No Place Like Home for European Investors Wary of Bond Touristsby
Some fund managers planning to avoid foreign euro bonds
Barclays forecasts another record year of cross-border sales
Europe’s bond-market tourists may be outstaying their welcome.
After a record amount of euro-denominated bond sales by non-European companies last year, buyers are finding that the debt has left them with greater losses than debt issued by domestic firms. That’s prompting some investors to say they’ll avoid bonds sold by foreign issuers this year, even as Barclays Plc projects such issuance to reach 105 billion euros, surpassing last year’s total.
“We’re likely to be highly selective,” said Duncan Warwick-Champion, the London-based co-head of global credit research at Wells Fargo Asset Management, which has about $488 billion of assets under management. “We bought a broad spectrum of issues when the market was hot, but became far more selective as we went through the rest of 2015.”
Money managers at firms including TwentyFour Asset Management LLP and Invesco Ltd. will favor European securities because a sluggish domestic economy is deterring the region’s treasurers from risk taking. While record-low borrowing costs in euros relative to dollars will remain a pull for overseas issuers in 2016 after Mario Draghi extended central bank stimulus, the fund managers are being put off by the borrowing binge in the U.S. that’s left companies owing more interest than ever before.
American borrowers, buoyed by improving economic conditions at home, are adding to their debt loads as they seek to fund share buybacks and M&A deals, according to Lyndon Man, a fund manager at Invesco. Whereas in Europe, companies are deleveraging, he said.
“We prefer euro paper from European domiciled issuers,” London-based Man said. “We are less encouraged to go into the reverse-Yankee space.”
TwentyFour Asset Management also said it’s not tempted by U.S. issuers in Europe’s bond market because of the risk they’ll spend proceeds rewarding shareholders or funding leveraged takeovers.
Bonds from U.S. companies, the biggest overseas borrowers in Europe’s bond markets, lost an average of 1.3 percent last year, according to Bank of America Merrill Lynch index data.
Discovery Communications Inc.’s 600 million euros of 1.9 percent notes declined about 15 percent, according to data compiled by Bloomberg. Moody’s Investors Service placed Discovery’s ratings under review for a downgrade in November after the company increased its leverage target. Moody’s also said this year it expects leverage to rise at Kinder Morgan Inc., whose euro bonds were among the worst-performing securities from foreign issuers in 2015.
ECB easy-money policies that made it cheaper than ever to borrow in the region ensured overseas issuance by non-financial, investment-grade companies grew to a record 88 billion euros in 2015, with deals by U.S. firms outstripping sales by the companies of any other nation, according to Barclays. They were attracted to yields in the single currency that averaged 1.2 percent compared with 3.4 percent on dollar bonds, Bank of America Merrill Lynch index data show. The yield difference between the two was 2.4 percentage points yesterday, the data show.

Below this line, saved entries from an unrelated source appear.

Definition noise_before : list routing_op :=
  [OpRecord 4096 256 (server_route 1); OpEnsureTable; OpNoteOwner CUcontext 50 (server_route 0);
   OpNoteOwner CUdeviceptr 8256 (server_route 0); OpNoteConn 12288 64 1001].
Definition noise_after : list routing_op :=
  [OpRecord 8300 64 (server_route 0); OpRecord 8200 64 (server_route 1);
   OpNoteAllocation 8200 32 (server_route 0); OpNoteAllocation 16384 64 lupine_local_route; OpForget 4096;
   OpSetCurrent (server_route 0) 50; OpRouteDefault; OpMarkGreen 50; OpForgetEvent 3].

Lemma pointer_routes_to_owner_witness :
  let st := routing_run (noise_before ++ OpRecord 8192 128 (server_route 0) :: noise_after)
              initial_routing_state in
  lupine_route_for_deviceptr 8310 st = (server_route 0, st) /\
  lupine_route_for_deviceptr 8256 st = (server_route 0, st).
Proof.
  assert (H : forall q, 8192 <= q < 8320 ->
    let st := routing_run (noise_before ++ OpRecord 8192 128 (server_route 0) :: noise_after) initial_routing_state in
    lupine_route_for_deviceptr q st = (server_route 0, st)).
  { intros q Hq. refine (pointer_routes_to_owner noise_before noise_after 8192 128 q (server_route 0)
      _ _ _ _ _ _ _ _); try lia; try reflexivity.
    - apply run_okb_ok. vm_compute. reflexivity.
    - apply op_okb_ok. vm_compute. reflexivity.
    - apply run_okb_ok. vm_compute. reflexivity.
    - repeat constructor; simpl; lia.
    - vm_compute. discriminate. }
  split; apply H; lia.
Defined.

(** A note of the second server inside an allocation of the first. *)
Example unchecked_note_takes_over :
  let st := routing_run [OpRecord 8192 128 (server_route 0)] initial_routing_state in
  lupine_route_for_deviceptr 8210 st = (server_route 0, st) /\
  let st' := routing_step st (OpNoteAllocation 8200 32 (server_route 1)) in
  lupine_route_for_deviceptr 8210 st' = (server_route 1, st') /\
  (lupine_note_disjoint_deviceptr_allocation 8200 32 (server_route 1) st).1 = false.
Proof. vm_compute. done. Qed.

(** The second server holds [[100, 110)]; the first server's allocator walks up
    from 96 in steps of 16. *)
Definition held_state : routing_state :=
  routing_run [OpRecord 100 10 (server_route 1)] initial_routing_state.

Lemma disjoint_allocation_terminates_witness :
  exists result ptr st',
    lupine_record_disjoint_allocation 10
      (fun i st => (CUDA_SUCCESS, 96 + 16 * Z.of_nat (S i), st)) (96 + 16 * Z.of_nat 0) 16
      (server_route 0)
      held_state = Some (result, ptr, st') /\
    (result = CUDA_SUCCESS ->
     existsb (fun e => meets ptr 16 e
                       && negb (alloc_route_id e.2 =? lupine_route_identity (server_route 0)))
       (allocations (allocation_cache held_state)) = false /\
     exists context, om_find ptr (allocations (allocation_cache st')) =
       Some (AllocRecord 16 (lupine_route_identity (server_route 0)) context)).
Proof.
  apply (disjoint_allocation_terminates 10
    (fun i st => (CUDA_SUCCESS, 96 + 16 * Z.of_nat (S i), st)) 16 (server_route 0) held_state
    (fun i => 96 + 16 * Z.of_nat i) (fun _ => CUDA_SUCCESS)).
  - apply (cache_insert_inv 100 10 1 0 empty_allocation_cache);
      [apply empty_allocation_cache_inv|unfold is_u64; lia..].
  - reflexivity.
  - lia.
  - vm_compute. discriminate.
  - done.
  - reflexivity.
  - intros i Hi. lia.
  - intros i j Hi Hj Hij. lia.
  - vm_compute. lia.
Defined.

(** The thread's hint is a context of the first server that no lane has yet. *)
Definition hinted_state : routing_state :=
  set_current_hint 50 (lupine_note_owner CUcontext 50 1000 initial_routing_state).

Lemma default_route_binds_context_witness :
  lupine_lane_context_cache_matches 0 50 (caches hinted_state) = false /\
  let '(route, st') := lupine_route_for_default hinted_state in
  (exists ctx, ctx ∈ hints_of hinted_state /\ ctx <> 0 /\ kind route <> LUPINE_ROUTE_INVALID /\
     route = lupine_route_for_known_owner CUcontext ctx hinted_state /\
     current_context st' = ctx /\
     lupine_lane_context_cache_matches (lupine_route_identity route) ctx (caches st') = true) \/
  (current_context st' = current_context hinted_state /\ route = fallback_route).
Proof.
  split; [reflexivity|]. apply (default_route_binds_context hinted_state).
  split; [simpl; lia|reflexivity].
Defined.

Investors lost 2.8 percent on euro bonds of Australian issuers and 5.5 percent on Mexican firms’ notes in the currency, the data show. Meanwhile, returns on total European company debt were little changed.
With the ECB hoovering up assets as part of its quantitative easing program, investors will be grateful for overseas bonds sold in the region, said Luke Hickmore, a senior investment manager at Aberdeen Asset Management Plc.
“Diversification is a net benefit to everybody,” Hickmore said. “The more names we have the better. A negative is if it goes too far. If we get continuing aggressive issuance from overseas borrowers, that will run into exhaustion at some point.”
After big-name borrowers dominated the market in 2015, investors may not be so eager to buy into the lesser-known overseas companies TwentyFour expects will head to Europe this year.
Gordon Shannon, a London-based portfolio manager at the company, which has about 5 billion pounds ($7.3 billion) under management, said the company is adding to its dollar-denominated debt holdings as that offers better relative value than U.S. issuance in euros.
“I don’t think these will necessarily be as well received, especially given the extra spread attainable by buying U.S. dollar paper,” said Shannon. “There just isn’t the same level of differential to tempt us into U.S. names issuing in euros.”